The industry's whole-hearted adoption of sustainability has manufacturers pushing designers to new levels of innovation for lean, sustainable facilities and cleaner processes. As General Motors ramps up production of its Volt electric hybrid car this summer at its Detroit-Hamtramck plant, the company simultaneously is constructing a six-acre, 264,000 sq-ft, 516-KW photovoltaic solar array to help power the plant.

Design opportunities in solar power are “becoming more significant as it's become more economically viable,” Palmer says. For designers in solar markets, “there is a lot of activity among smaller companies right now” because of the proliferation of small or specialized solar projects in the market, he says. Palmer points to government stimulus injections as a boon to domestic solar markets this year.

More than ever before, top designers in the sector these days are melding domestic and international work. Globally, CH2M-Hill is engaged in design services on about “20 to 25 active solar projects currently,” says Palmer. The firm is designing “plants for everything across the supply chain, from silicon substrate to solar panels,” and often handles construction as well on projects in India, China, and Singapore. However, “a large portion of that work begins in the U.S.,” with American designers, owners and technology, says Michael Avant, CH2M-Hill's global director of life sciences.

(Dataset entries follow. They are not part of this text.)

(* ===== verification/GatewaySupervisor.v ===== *)
(** The dispatch of queued inputs, [gateway/input_supervisor.go], with the request handlers of [gateway/service.go]
    that start it: one goroutine per session takes the inputs of its queue to executions of the backend, while
    requests enqueue, pause and resume.  Every call of a store or of the backend is one step of its goroutine. *)

From S2P Require Import Prelude GoText Names Sha256 Message ContextInjection Delivery Trajectory Agent Registrar Composition EventDispatch Payload SessionState PromptHost Paging Base64 Registry GatewayEvent GatewayInput GatewayInteraction GatewayPermission GatewaySession.
Import Utf8.

Definition GatewayEventInputQueued : string := "gateway_input_queued".
Definition GatewayEventInputDispatching : string := "gateway_input_dispatching".
Definition GatewayEventInputStarted : string := "gateway_input_started".
Definition GatewayEventInputCompleted : string := "gateway_input_completed".
Definition GatewayEventSessionPaused : string := "gateway_session_paused".
Definition GatewayEventSessionResumed : string := "gateway_session_resumed".
Definition GatewayEventSessionUpdated : string := "gateway_session_updated".

(** ** The execution backend *)

Record Execution := {
  xe_SessionID : string;
  xe_Execution : TrajectoryExecution;
  xe_Result : option Result;
}.

(** The interface [ExecutionBackend]: [B] is the state behind it. *)
Class ExecutionBackend (B : Type) := {
  xb_CreateSession : B → context → gateway_Session → result unit * B;
  xb_Submit : B → context → gateway_Session → string → result Execution * B;
  xb_EnqueueContextInjection : B → context → gateway_Session → string → ContextInjection → result Execution * B;
  xb_Recover : B → context → gateway_Session → result Execution * B;
  xb_Current : B → context → gateway_Session → result Execution;
  xb_Get : B → context → gateway_Session → string → result Execution;
  xb_Cancel : B → context → gateway_Session → string → result Execution * B;
}.

(** ** The state *)

Record gateway_world (B : Type) := {
  gw_sessions : memorySessionStore;
  gw_inputs : memoryInputStore;
  gw_interactions : memoryInteractionStore;
  gw_events : memoryEventStore;
  gw_backend : B;
  (* the context and the runners of the supervisor, and the draining flag of the service *)
  gw_ctx : context;
  gw_runners : gset string;
  gw_draining : bool;
}.
Arguments gw_sessions {B}.
Arguments gw_inputs {B}.
Arguments gw_interactions {B}.
Arguments gw_events {B}.
Arguments gw_backend {B}.
Arguments gw_ctx {B}.
Arguments gw_runners {B}.
Arguments gw_draining {B}.

(** A goroutine of [run], at its next call. *)
Inductive runner_phase :=
  | RunLoad
  | RunAcquire (session : gateway_Session)
  | RunProcess (session : gateway_Session) (acquired : AcquiredInput)
  | RunBoundary (session : gateway_Session) (input : AgentInput) (recoverUnbound : bool)
  | RunLatest (session : gateway_Session) (input : AgentInput)
  | RunSubmit (session : gateway_Session) (input : AgentInput)
  | RunBind (session : gateway_Session) (input : AgentInput) (executionID : string)
  | RunAwait (session : gateway_Session) (input : AgentInput) (executionID : string)
  | RunComplete (input : AgentInput) (state : AgentInputState) (lastError : string)
  | RunFail (input : AgentInput) (cause : error)
  | RunReturned
  | RunRemove
  | RunGone.

Record session_runner := { rr_session : string; rr_phase : runner_phase }.

Section supervisor.
Context {B : Type} `{!ExecutionBackend B} `{!GatewayJSON}.
(** [json.Marshal] on inputs and sessions, and [err.Error()]. *)
Context (marshal_input : AgentInput → result string) (marshal_session : gateway_Session → result string) (error_text : error → string).

Definition set_sessions (w : gateway_world B) (sessions : memorySessionStore) : gateway_world B :=
  {| gw_sessions := sessions; gw_inputs := gw_inputs w; gw_interactions := gw_interactions w; gw_events := gw_events w;
     gw_backend := gw_backend w; gw_ctx := gw_ctx w; gw_runners := gw_runners w; gw_draining := gw_draining w |}.
Definition set_inputs (w : gateway_world B) (inputs : memoryInputStore) : gateway_world B :=
  {| gw_sessions := gw_sessions w; gw_inputs := inputs; gw_interactions := gw_interactions w; gw_events := gw_events w;
     gw_backend := gw_backend w; gw_ctx := gw_ctx w; gw_runners := gw_runners w; gw_draining := gw_draining w |}.
Definition set_events (w : gateway_world B) (events : memoryEventStore) : gateway_world B :=
  {| gw_sessions := gw_sessions w; gw_inputs := gw_inputs w; gw_interactions := gw_interactions w; gw_events := events;
     gw_backend := gw_backend w; gw_ctx := gw_ctx w; gw_runners := gw_runners w; gw_draining := gw_draining w |}.
Definition set_backend (w : gateway_world B) (backend : B) : gateway_world B :=
  {| gw_sessions := gw_sessions w; gw_inputs := gw_inputs w; gw_interactions := gw_interactions w; gw_events := gw_events w;
     gw_backend := backend; gw_ctx := gw_ctx w; gw_runners := gw_runners w; gw_draining := gw_draining w |}.
Definition set_runners (w : gateway_world B) (runners : gset string) : gateway_world B :=
  {| gw_sessions := gw_sessions w; gw_inputs := gw_inputs w; gw_interactions := gw_interactions w; gw_events := gw_events w;
     gw_backend := gw_backend w; gw_ctx := gw_ctx w; gw_runners := runners; gw_draining := gw_draining w |}.
Definition ex_execution (id : string) (state : TrajectoryExecutionState) (created : time) : TrajectoryExecution :=
  {| ex_ID := id; ex_State := state; ex_Revision := 1; ex_BaseHead := ""; ex_InputEntryID := ""; ex_Provider := ""; ex_System := "";
     ex_MaxTurns := 0; ex_Owner := ""; ex_LeaseToken := ""; ex_LeaseExpiresAt := 0; ex_LastError := ""; ex_CreatedAt := created; ex_UpdatedAt := created |}.

Definition ex_not_found : error := Sentinel GatewayErrExecutionNotFound.
Definition ex_current (b : ex_backend) : result Execution :=
  match last (xk_executions b) with
  | Some execution => Ok {| xe_SessionID := "s"; xe_Execution := execution; xe_Result := None |}
  | None => Err ex_not_found
  end.

(** One execution at a time, created at the instant [created]. *)
Definition ex_submit (b : ex_backend) (content : string) (created : time) : result Execution * ex_backend :=
  let execution := ex_execution ("x" +:+ decimal (Z.of_nat (length (xk_executions b)))) TrajectoryExecutionRunning created in
  if existsb (λ execution, negb (Execution_Terminal execution)) (xk_executions b) then (Err (Sentinel ErrExecutionActive), b)
  else (Ok {| xe_SessionID := "s"; xe_Execution := execution; xe_Result := None |},
        {| xk_submitted := xk_submitted b ++ [content]; xk_executions := xk_executions b ++ [execution] |}).

Definition ex_finish (b : ex_backend) : ex_backend :=
  {| xk_submitted := xk_submitted b;
     xk_executions := (λ execution, ex_execution (ex_ID execution) TrajectoryExecutionSucceeded (ex_CreatedAt execution)) <$> xk_executions b |}.

#[local] Instance ex_execution_backend : ExecutionBackend ex_backend := {
  xb_CreateSession b _ _ := (Ok tt, b);
  xb_Submit b _ _ content := ex_submit b content 5000;
  xb_EnqueueContextInjection b _ _ _ _ := (Err ex_not_found, b);
  xb_Recover b _ _ := (Err ex_not_found, b);
  xb_Current b _ _ := ex_current b;
  xb_Get b _ _ id := match list_find (λ execution, ex_ID execution = id) (xk_executions b) with
                     | Some (_, execution) => Ok {| xe_SessionID := "s"; xe_Execution := execution; xe_Result := None |}
                     | None => Err ex_not_found
                     end;
  xb_Cancel b _ _ _ := (Err ex_not_found, b);
}.
#[local] Existing Instance example_json.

While Green Bay, Wis.-based Foth Cos. tend to a recovering U.S. economy, global demand has propelled the company around the world. For example, the firm has projects under way in manufacturing and industrial process in South America, India and Russia for undisclosed clients. “Capital spending in consumer products is up across the board, but there is greater spending abroad,” says Foth CEO Tim Weyenberg. “We're being pulled internationally by our clients.”

In vying for design projects in the U.S., owners “used to ask only for competency in engineering, but they're asking us different questions now,” Weyenberg says. “They want to see what we know about Six Sigma, LEED and sustainability.”